## EXERCISE REQUIREMENTS
For the records below, print the lines from the line with "else remote_queries (outside s))." through the line with "assert (Pull : forall" exactly as written; include both end lines and exclude the rest.

## DATA TO PROCESS

□ □ □

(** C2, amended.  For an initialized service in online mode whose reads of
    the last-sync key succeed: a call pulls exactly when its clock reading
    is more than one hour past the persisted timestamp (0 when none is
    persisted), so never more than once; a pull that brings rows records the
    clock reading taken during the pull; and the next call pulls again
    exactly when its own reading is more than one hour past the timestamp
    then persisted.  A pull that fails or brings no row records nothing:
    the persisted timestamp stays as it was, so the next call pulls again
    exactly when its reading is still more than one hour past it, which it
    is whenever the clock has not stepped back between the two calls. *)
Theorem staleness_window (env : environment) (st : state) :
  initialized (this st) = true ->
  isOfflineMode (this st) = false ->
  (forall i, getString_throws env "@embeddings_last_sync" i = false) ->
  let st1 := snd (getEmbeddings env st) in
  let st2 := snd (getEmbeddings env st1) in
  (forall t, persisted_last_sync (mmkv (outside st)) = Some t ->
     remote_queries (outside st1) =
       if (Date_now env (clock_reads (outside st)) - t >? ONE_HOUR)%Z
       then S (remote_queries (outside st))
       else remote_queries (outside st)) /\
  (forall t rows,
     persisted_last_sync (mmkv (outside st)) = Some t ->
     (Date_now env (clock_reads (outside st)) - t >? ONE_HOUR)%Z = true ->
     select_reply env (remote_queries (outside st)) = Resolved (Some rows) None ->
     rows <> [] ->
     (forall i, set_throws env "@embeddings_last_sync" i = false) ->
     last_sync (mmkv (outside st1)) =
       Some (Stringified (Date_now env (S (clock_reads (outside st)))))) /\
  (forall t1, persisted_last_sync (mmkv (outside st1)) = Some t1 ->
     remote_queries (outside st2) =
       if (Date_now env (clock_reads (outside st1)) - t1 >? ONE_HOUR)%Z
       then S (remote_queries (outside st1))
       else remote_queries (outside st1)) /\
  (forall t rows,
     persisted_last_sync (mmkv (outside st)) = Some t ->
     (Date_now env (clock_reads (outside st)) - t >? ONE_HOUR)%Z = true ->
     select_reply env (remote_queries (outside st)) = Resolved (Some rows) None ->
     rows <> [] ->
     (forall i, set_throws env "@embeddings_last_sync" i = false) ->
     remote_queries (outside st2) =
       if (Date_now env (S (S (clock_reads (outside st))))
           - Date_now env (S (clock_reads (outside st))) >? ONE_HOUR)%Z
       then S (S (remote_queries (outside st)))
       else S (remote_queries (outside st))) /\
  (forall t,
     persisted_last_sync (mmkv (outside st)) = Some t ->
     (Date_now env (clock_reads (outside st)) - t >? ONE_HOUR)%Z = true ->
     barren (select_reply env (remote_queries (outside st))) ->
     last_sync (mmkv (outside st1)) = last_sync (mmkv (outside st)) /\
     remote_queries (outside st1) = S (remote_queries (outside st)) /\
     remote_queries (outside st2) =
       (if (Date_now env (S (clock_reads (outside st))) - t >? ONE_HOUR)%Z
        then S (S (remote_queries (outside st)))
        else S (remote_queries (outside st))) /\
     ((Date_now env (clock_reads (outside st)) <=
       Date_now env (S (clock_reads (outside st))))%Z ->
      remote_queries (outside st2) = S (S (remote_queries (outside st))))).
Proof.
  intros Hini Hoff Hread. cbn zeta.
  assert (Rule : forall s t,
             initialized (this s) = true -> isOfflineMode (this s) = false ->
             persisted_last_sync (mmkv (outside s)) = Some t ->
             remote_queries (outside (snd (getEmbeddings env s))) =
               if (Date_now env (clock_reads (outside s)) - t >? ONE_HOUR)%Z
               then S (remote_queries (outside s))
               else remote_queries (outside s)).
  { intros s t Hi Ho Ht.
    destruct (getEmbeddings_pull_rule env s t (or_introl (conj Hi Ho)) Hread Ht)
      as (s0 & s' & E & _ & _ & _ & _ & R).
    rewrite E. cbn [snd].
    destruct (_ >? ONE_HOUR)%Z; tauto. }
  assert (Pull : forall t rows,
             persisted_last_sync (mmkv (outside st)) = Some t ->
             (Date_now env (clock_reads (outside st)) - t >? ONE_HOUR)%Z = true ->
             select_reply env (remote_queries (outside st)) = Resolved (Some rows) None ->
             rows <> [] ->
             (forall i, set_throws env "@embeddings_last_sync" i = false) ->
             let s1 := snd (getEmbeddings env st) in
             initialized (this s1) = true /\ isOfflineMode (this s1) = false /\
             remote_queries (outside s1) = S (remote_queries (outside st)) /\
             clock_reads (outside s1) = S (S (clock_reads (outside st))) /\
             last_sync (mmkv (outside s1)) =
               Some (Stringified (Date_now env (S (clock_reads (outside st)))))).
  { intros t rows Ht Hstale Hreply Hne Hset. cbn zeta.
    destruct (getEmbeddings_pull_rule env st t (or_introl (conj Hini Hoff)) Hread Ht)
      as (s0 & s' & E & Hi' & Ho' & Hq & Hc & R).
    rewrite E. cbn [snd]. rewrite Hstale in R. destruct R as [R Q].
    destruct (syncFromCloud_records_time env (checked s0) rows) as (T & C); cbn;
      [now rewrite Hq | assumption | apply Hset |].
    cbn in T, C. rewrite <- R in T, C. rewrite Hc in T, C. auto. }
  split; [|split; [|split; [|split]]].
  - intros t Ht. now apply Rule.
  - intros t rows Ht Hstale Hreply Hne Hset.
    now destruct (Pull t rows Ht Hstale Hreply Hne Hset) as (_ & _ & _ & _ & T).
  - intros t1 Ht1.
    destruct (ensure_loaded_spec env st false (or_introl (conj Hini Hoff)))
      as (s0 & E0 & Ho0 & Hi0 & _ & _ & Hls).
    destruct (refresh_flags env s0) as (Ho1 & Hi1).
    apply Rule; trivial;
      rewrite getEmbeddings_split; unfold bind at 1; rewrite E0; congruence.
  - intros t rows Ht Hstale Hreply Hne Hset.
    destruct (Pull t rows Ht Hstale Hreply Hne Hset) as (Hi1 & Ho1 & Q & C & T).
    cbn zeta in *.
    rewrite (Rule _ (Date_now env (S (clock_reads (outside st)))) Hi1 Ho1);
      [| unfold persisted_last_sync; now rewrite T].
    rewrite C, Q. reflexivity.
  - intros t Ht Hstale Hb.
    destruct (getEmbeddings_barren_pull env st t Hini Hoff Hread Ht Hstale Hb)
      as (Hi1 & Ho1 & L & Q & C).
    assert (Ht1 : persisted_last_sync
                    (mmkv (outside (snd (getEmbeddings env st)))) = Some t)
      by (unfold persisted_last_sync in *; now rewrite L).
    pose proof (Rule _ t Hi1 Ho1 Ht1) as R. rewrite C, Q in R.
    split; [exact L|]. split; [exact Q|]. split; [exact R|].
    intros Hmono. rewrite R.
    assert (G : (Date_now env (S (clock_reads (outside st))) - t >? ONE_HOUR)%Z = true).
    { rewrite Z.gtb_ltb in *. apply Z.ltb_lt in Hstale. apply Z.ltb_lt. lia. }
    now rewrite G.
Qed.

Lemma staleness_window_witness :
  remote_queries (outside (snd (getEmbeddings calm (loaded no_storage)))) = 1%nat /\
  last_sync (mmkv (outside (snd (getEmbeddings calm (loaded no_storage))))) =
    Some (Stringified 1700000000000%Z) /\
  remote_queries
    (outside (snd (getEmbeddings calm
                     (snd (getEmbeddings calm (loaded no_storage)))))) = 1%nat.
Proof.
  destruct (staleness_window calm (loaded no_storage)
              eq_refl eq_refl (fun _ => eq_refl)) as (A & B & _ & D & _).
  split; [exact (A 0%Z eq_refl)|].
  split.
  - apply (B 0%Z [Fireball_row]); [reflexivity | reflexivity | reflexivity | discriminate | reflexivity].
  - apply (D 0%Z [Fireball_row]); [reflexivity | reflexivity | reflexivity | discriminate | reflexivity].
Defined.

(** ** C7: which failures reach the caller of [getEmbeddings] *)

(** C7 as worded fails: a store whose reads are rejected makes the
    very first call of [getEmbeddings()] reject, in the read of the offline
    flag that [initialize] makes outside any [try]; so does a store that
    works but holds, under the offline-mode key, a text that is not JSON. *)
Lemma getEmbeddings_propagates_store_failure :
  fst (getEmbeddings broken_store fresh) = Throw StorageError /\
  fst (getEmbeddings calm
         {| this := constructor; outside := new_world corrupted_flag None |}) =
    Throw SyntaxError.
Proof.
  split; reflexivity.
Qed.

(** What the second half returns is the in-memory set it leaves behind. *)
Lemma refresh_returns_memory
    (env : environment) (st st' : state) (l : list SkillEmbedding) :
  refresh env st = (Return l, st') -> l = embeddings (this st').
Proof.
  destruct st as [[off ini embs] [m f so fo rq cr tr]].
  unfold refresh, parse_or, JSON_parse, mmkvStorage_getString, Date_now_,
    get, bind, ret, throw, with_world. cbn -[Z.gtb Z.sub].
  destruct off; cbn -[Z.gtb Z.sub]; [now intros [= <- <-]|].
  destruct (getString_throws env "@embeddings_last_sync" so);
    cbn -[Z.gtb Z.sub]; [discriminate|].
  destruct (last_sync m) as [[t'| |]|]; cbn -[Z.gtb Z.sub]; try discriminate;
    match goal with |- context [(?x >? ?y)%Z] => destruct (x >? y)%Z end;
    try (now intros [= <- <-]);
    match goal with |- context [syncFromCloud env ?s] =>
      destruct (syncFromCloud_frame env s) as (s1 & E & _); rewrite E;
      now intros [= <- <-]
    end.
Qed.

□ □ □

## ANSWER SECTION
               else remote_queries (outside s)).
  { intros s t Hi Ho Ht.
    destruct (getEmbeddings_pull_rule env s t (or_introl (conj Hi Ho)) Hread Ht)
      as (s0 & s' & E & _ & _ & _ & _ & R).
    rewrite E. cbn [snd].
    destruct (_ >? ONE_HOUR)%Z; tauto. }
  assert (Pull : forall t rows,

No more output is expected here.